# TASK INSTRUCTIONS
Lines holding the string "auto" are the ones to copy; find them all in the data.
[[ SUPPLIED MATERIAL, beginning ]]
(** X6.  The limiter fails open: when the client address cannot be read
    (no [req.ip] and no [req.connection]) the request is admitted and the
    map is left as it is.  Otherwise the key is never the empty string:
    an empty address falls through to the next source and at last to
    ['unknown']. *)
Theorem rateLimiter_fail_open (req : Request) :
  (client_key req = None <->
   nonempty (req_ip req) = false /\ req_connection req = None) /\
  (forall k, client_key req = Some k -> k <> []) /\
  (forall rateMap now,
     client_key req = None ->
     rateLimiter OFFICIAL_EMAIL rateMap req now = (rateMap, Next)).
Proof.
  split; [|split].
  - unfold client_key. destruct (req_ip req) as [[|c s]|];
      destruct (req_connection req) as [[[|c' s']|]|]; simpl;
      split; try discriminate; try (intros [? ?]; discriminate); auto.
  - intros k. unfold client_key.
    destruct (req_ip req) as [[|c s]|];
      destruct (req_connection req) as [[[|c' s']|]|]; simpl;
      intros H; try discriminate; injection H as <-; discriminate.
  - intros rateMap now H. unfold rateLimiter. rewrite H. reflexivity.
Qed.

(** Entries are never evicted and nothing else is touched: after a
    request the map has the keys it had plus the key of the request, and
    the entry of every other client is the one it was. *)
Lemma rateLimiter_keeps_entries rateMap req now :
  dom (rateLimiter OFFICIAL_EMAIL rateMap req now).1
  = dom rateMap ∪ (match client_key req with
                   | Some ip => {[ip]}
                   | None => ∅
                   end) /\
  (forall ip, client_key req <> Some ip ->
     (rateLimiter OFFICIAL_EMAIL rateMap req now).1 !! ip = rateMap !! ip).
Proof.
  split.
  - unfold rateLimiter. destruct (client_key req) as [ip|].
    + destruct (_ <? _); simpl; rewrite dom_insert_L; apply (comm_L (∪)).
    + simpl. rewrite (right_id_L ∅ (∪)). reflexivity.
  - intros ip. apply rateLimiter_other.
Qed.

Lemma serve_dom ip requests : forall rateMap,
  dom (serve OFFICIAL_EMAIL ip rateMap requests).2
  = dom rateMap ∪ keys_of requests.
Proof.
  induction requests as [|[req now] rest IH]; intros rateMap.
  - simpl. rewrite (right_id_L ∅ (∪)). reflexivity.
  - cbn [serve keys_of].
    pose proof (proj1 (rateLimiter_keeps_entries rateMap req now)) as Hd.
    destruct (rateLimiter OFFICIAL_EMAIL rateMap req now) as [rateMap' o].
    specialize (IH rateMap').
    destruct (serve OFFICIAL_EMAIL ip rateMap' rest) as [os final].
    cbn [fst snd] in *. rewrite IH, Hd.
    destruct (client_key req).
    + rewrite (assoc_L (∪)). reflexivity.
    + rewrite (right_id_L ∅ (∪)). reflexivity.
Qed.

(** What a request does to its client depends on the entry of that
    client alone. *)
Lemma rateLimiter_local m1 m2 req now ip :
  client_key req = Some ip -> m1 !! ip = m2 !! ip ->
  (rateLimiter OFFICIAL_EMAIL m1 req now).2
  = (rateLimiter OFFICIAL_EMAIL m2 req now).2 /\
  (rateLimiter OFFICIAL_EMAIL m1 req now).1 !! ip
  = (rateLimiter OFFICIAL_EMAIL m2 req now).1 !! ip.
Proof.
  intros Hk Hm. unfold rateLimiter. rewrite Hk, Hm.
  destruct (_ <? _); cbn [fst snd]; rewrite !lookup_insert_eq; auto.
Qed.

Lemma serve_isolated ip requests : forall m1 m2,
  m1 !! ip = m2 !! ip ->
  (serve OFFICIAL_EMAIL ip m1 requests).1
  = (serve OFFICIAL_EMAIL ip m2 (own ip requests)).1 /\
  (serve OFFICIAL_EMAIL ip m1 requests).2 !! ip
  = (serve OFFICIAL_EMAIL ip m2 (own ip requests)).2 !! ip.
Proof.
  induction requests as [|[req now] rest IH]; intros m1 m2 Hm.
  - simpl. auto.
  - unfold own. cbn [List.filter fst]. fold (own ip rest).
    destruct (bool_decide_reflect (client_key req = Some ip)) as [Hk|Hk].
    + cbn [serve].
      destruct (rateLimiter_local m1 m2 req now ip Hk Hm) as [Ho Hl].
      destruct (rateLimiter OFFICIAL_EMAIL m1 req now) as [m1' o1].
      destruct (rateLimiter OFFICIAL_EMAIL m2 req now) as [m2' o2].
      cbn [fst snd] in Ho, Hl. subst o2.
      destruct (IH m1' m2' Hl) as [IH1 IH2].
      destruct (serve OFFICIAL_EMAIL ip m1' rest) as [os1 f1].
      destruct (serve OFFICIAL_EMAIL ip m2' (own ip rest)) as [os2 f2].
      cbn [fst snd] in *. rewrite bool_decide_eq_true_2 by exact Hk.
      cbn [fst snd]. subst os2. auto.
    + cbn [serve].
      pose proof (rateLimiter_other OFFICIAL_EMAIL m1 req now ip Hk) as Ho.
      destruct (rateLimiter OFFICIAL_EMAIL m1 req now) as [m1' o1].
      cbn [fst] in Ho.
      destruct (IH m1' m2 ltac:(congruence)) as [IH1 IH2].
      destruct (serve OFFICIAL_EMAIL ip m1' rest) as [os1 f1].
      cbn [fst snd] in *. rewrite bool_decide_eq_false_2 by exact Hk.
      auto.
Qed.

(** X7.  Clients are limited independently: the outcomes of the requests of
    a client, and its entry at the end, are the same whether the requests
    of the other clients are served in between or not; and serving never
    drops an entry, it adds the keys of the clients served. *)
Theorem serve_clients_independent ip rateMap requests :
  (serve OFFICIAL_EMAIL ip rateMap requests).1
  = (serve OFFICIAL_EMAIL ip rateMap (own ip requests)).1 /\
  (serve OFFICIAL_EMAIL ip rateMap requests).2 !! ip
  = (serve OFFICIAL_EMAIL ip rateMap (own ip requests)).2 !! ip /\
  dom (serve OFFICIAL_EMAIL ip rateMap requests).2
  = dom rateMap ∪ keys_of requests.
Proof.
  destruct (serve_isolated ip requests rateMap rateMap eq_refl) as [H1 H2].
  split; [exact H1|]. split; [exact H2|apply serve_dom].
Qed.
[[ SUPPLIED MATERIAL, end ]]
# RESPONSE TO THE EXERCISE
      split; try discriminate; try (intros [? ?]; discriminate); auto.
  destruct (_ <? _); cbn [fst snd]; rewrite !lookup_insert_eq; auto.
  - simpl. auto.
      cbn [fst snd]. subst os2. auto.
      auto.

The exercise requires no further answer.